As mentionedo earlier, the GF's position is much shorter than Rose's or most other brands' race bikes. The 57cm test bike for instance, only has a top tube length of 55.5cm which is combined with a large-but-not-excessively-so 18.5cm head tube. I think most people will be able to achieve their desired handlebar height quite easily – slammed stem for the more aggressive, screw-in spacers for the back afflicted – but the reach is quite limiting in my opinion.
Rose lets you choose stem length up to 140mm at no extra cost (and with a swap policy for up to a month from purchase), but this change also affects handling significantly. I suspect most owners will have to increase their stem length by at least 10mm when swapping onto the GF, which will in turn slow down the steering response.

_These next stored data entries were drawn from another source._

(** * Vappi voice bot backend: the request handlers of [app.py]

    A shallow embedding of the three Flask handlers ([health_check],
    [generate_voice], [book_appointment]) together with the parts of the
    Python runtime and of the libraries they call (JSON values and the
    builtin operations applied to them, [datetime.fromisoformat],
    [datetime.isoformat], [pytz]'s [localize], [requests.post]), followed
    by the properties of the booking and voice workflows.

    Conventions.
    - A Python [str] is a [string]; one character of the [string] stands for
      one code point (so the model covers code points below 256).
    - A Python [int] is a [Z].
    - An expression that can raise evaluates to a [result]: [Returns v] or
      [Raises e], where [e] records the exception class and [str(e)].
    - The handlers run in the monad [M]: they read the network (what each
      outbound POST is answered with), append to the list of outbound calls
      made so far, and may raise. *)

From Stdlib Require Import ZArith String Ascii List Bool Lia.
From Stdlib Require Import Floats.SpecFloat.
From stdpp Require Import base strings gmap list option.

Set Warnings "-register-all".

Open Scope Z_scope.

(** ** Exceptions and results *)

Inductive exn_class : Type :=
| TypeError
| ValueError
| KeyError
| AttributeError
| OverflowError
| RecursionError
| LibraryError (name : string).

(** [exn_msg e] is [str(e)]. *)
Record exn : Type := Exn { exn_cls : exn_class; exn_msg : string }.

Inductive result (A : Type) : Type :=
| Returns (a : A)
| Raises (e : exn).
Arguments Returns {A} a.
Arguments Raises {A} e.

Definition result_bind {A B} (r : result A) (k : A -> result B) : result B :=
  match r with
  | Returns a => k a
  | Raises e => Raises e
  end.

Definition is_returns {A} (r : result A) : bool :=
  match r with Returns _ => true | Raises _ => false end.

(** ** Python strings *)

Module Str.

Definition len (s : string) : Z := Z.of_nat (String.length s).

(** [s[i:j]] for [0 <= i], [0 <= j]. *)
Definition slice (s : string) (i j : Z) : string :=
  String.substring (Z.to_nat i) (Z.to_nat (j - i)) s.

(** [s[i:]] for [0 <= i]. *)
Definition slice_from (s : string) (i : Z) : string :=
  String.substring (Z.to_nat i) (String.length s - Z.to_nat i) s.

(** [s[i]] for [0 <= i < len(s)]; [None] when out of range. *)
Definition at_ (s : string) (i : Z) : option ascii :=
  if i <? 0 then None else String.get (Z.to_nat i) s.

Definition char_is (c : ascii) (o : option ascii) : bool :=
  match o with Some a => Ascii.eqb a c | None => false end.

(** [s.find(c)] for a one-character [c]: the first index, or [-1]. *)
Fixpoint find (c : ascii) (s : string) : Z :=
  match s with
  | EmptyString => -1
  | String a s' =>
      if Ascii.eqb a c then 0
      else let r := find c s' in if r <? 0 then -1 else r + 1
  end.

(** [sub in s] for strings. *)
Fixpoint contains (sub s : string) : bool :=
  String.prefix sub s ||
  match s with
  | EmptyString => false
  | String _ s' => contains sub s'
  end.

(** [s.split(c)] with an explicit one-character separator: every
    occurrence of [c] ends a piece, so adjacent separators and separators
    at either end give empty pieces, and the result is never empty. *)
Fixpoint split (c : ascii) (s : string) : list string :=
  match s with
  | EmptyString => [EmptyString]
  | String a s' =>
      if Ascii.eqb a c then EmptyString :: split c s'
      else match split c s' with
           | piece :: rest => String a piece :: rest
           | [] => [String a EmptyString]
           end
  end.

(** [sep.join(l)]. *)
Fixpoint join (sep : string) (l : list string) : string :=
  match l with
  | [] => EmptyString
  | [x] => x
  | x :: rest => x +:+ sep +:+ join sep rest
  end.

(** Decimal digits of a natural number, most significant first:
    [digits n fuel] writes the [fuel] lowest digits. *)
Definition digit_char (d : Z) : ascii :=
  ascii_of_nat (48 + Z.to_nat d).

Fixpoint digits_fixed (width : nat) (n : Z) (acc : string) : string :=
  match width with
  | O => acc
  | S w => digits_fixed w (n / 10) (String (digit_char (n mod 10)) acc)
  end.

Fixpoint digits_free (fuel : nat) (n : Z) (acc : string) : string :=
  match fuel with
  | O => acc
  | S f =>
      let acc' := String (digit_char (n mod 10)) acc in
      if n <? 10 then acc' else digits_free f (n / 10) acc'
  end.

(** ["%d" % n] for [0 <= n]. *)
Definition of_nonneg (n : Z) : string :=
  digits_free (S (Z.to_nat (Z.log2 n))) n EmptyString.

That said, as someone who has ridden and raced bikes with 140mm stems for the past two seasons, I didn't find the GF's handling with said length stem to be adversely affected (more on this below). For those used to shorter stems though, it is an issue worth taking into consideration.
The direct to consumer sales model seems to be making big inroads into the traditional sales path and with good reason: the specification you get for your money is often unbeatable. Rose is one such brand that sells directly through their website and the GF-3100 comes with a full Ultegra Di2 6800 groupset (that's the 11 speed version), Ritchey WCS finishing kit and some rather nice DT Swiss R23 Spline wheels. For a bike with a sub-£1800 asking price (including the £27.20 shipping cost), this is impressive indeed.

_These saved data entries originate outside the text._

Lemma skills_nonEmpty (text : string) : extractSkillsFromText text <> [].
Proof.
  rewrite extractSkillsFromText_spec; unfold skillsSpec.
  destruct (filter (occursI text) technicalSkills); discriminate.
Qed.








Lemma primaryAttempt_Return (JSON_parse : jsval -> completion jsval)
    (post : completion jsval) (record : jsval) :
  primaryAttempt JSON_parse post = Return record ->
  exists parsedData, ensureFields parsedData = Return record.
Proof.
  unfold primaryAttempt.
  destruct post as [response|]; cbn [bind]; [|discriminate].
  destruct (messageContent response) as [content|]; cbn [bind]; [|discriminate].
  destruct (cleanJsonResponse content) as [cleaned|]; cbn [bind]; [|discriminate].
  destruct (JSON_parse cleaned) as [parsedData|]; cbn [bind]; [|discriminate].
  intros H; exists parsedData; exact H.
Qed.





(** ** Sanitising *)

Lemma includes_char_cons (c a : ascii) (s : string) :
  includes (String a s) (String c "") = false ->
  Ascii.eqb a c = false /\ includes s (String c "") = false.
Proof.
  simpl; intros H; apply orb_false_iff in H as [H1 H2].
  split; [|exact H2].
  rewrite Ascii.eqb_sym.
  destruct (Ascii.eqb c a); auto.
  destruct s; discriminate.
Qed.
(** * A software cache in front of accelerator-card buffers (cache.c / cache.h)

    Shallow embedding of [CreateCache], [GetIndex], [GetWay], [SetWay],
    [clCreateCacheBuffer] and [clEnqueueReadCacheBuffer], and the properties
    of the lookup, the replacement policies, the transfer counters and the
    construction that follow from the code.

    Conventions of the model
    - a C [int] is a [Z]; the operations of the code that are undefined in C
      (signed overflow, an array access outside the allocated block, division
      by zero, a [double] that does not fit the [int] it is stored in) end the
      run with [Undefined];
    - a pointer ([void*], [cl_mem]) is the integer it converts to
      ([intptr_t]); [NULL] is 0;
    - the OpenCL runtime and [rand()] are not part of the cache: what they
      return is supplied by an [Environment], and the calls made to the
      runtime are recorded. *)

From Stdlib Require Import ZArith Bool Lia.
From stdpp Require Import base list.

Local Open Scope Z_scope.

(** ** Constants of the C environment *)

Definition INT_MAX : Z := 2147483647.
Definition INT_MIN : Z := -2147483648.

(** [CL/cl.h]: bits of [cl_mem_flags], and the success code. *)
Definition CL_MEM_READ_WRITE : Z := 1.
Definition CL_MEM_COPY_HOST_PTR : Z := 32.
Definition CL_SUCCESS : Z := 0.
Definition NULL : Z := 0.

(** ** Data model (cache.h) *)

Inductive CacheConfiguration_t : Set :=
| direct_mapped | two_way | four_way | fully_associative.

Inductive ReplacementPolicy_t : Set :=
| random_RP | fifo_RP | lru_RP | mru_RP | lfu_RP | mfu_RP.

When going through the buying process online, there are plenty of options for certain components too: you can specify whatever cassette and chainrings ratios you want, and handlebar width, stem length and saddle are also customisable. And those are only the changes that can be made without extra charges. Feel like upgrading the wheels, or indeed, any other component? No problem, here's a selection. In some ways, you get a lot more choice than you ever would if you went to your local bike shop.
Whether due to those slender, kinked seat stays, or the Ritchey Flexlogic seat post, or the 25mm Conti GP4000S tyres (hurray, decent tyres on a stock bike!), the GF-3100 is a smooth ride that seems to surf over tarmac irregularities. In practise, trying to attribute a ride characteristic to a single component is a pointless exercise as it's the whole package that matters out on the road. As a whole then, the GF lives well up to its sportive/endurance bike billing as a machine that's ideally suited for longer days on the bike, or even for just exploring those smaller country roads of dubious road surface that you'd usually shy away from.

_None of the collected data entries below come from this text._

(** * Span lifecycle, metric registry and payload redaction of the
      NestJS observability library, as a shallow embedding.

    The development follows the TypeScript sources:
    - [lib/tracing/interceptors/tracing.interceptor.ts] (payload sanitizer),
    - [lib/tracing/tracing.service.ts] (createSpan / endSpan / trace /
      traceWithActiveSpan),
    - [lib/services/metrics.service.ts] and
      [lib/services/observability.service.ts] (instrument registry, gauges),
    - [lib/services/tracing.service.ts] and
      [lib/interceptors/http-trace.interceptor.ts] (HTTP boundary).

    JavaScript values are a tree type; effectful code is written in a small
    state-and-exception monad over an explicit process state.  Nest's
    [Logger] and the console are write-only sinks that no modelled code
    reads back; calls to them are left out. *)

From Stdlib Require Import ZArith Ascii DecimalString.
From stdpp Require Import base option list gmap strings.

(** ** JavaScript values *)

(** Request payloads, attribute values and results.  Numbers are only
    stored and forwarded by this library, never computed with, so integers
    stand for them. *)
#[warnings="-register-all"]
Inductive JsVal : Type :=
| JUndefined
| JNull
| JBool (b : bool)
| JNum (n : Z)
| JStr (s : string)
| JArr (elems : list JsVal)
| JObj (props : list (string * JsVal)).

(** An object literal is kept as its own enumerable properties in
    enumeration order; a well-formed one has pairwise distinct keys. *)
Abbreviation Props := (list (string * JsVal)) (only parsing).

(** [typeof v === 'object' && v !== null] *)
Definition is_object (v : JsVal) : bool :=
  match v with
  | JArr _ | JObj _ => true
  | _ => false
  end.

Credit should also go to the fork and Ritchey WCS bars (which feature a comfortable back sweep on the tops) for reducing the road buzz transmitted to the hands and balancing the bike out nicely. Hitting a rough section of road, you can just plough on without having to make any changes to your position to reduce pressure on your bum or hands. As a result, the GF feels planted and ready to tackle whatever the road throws at it.
The bike's stability and sure-footedness translates well to descending. You feel like you can really commit to aggressive lines around corners and feel confident dropping into them. Going back to the point about the short reach perhaps requiring a longer than normal stem, the steering response could feel slower than many riders are used to, but personally, I find this to be a positive thing, especially given the type of rider the bike is designed for.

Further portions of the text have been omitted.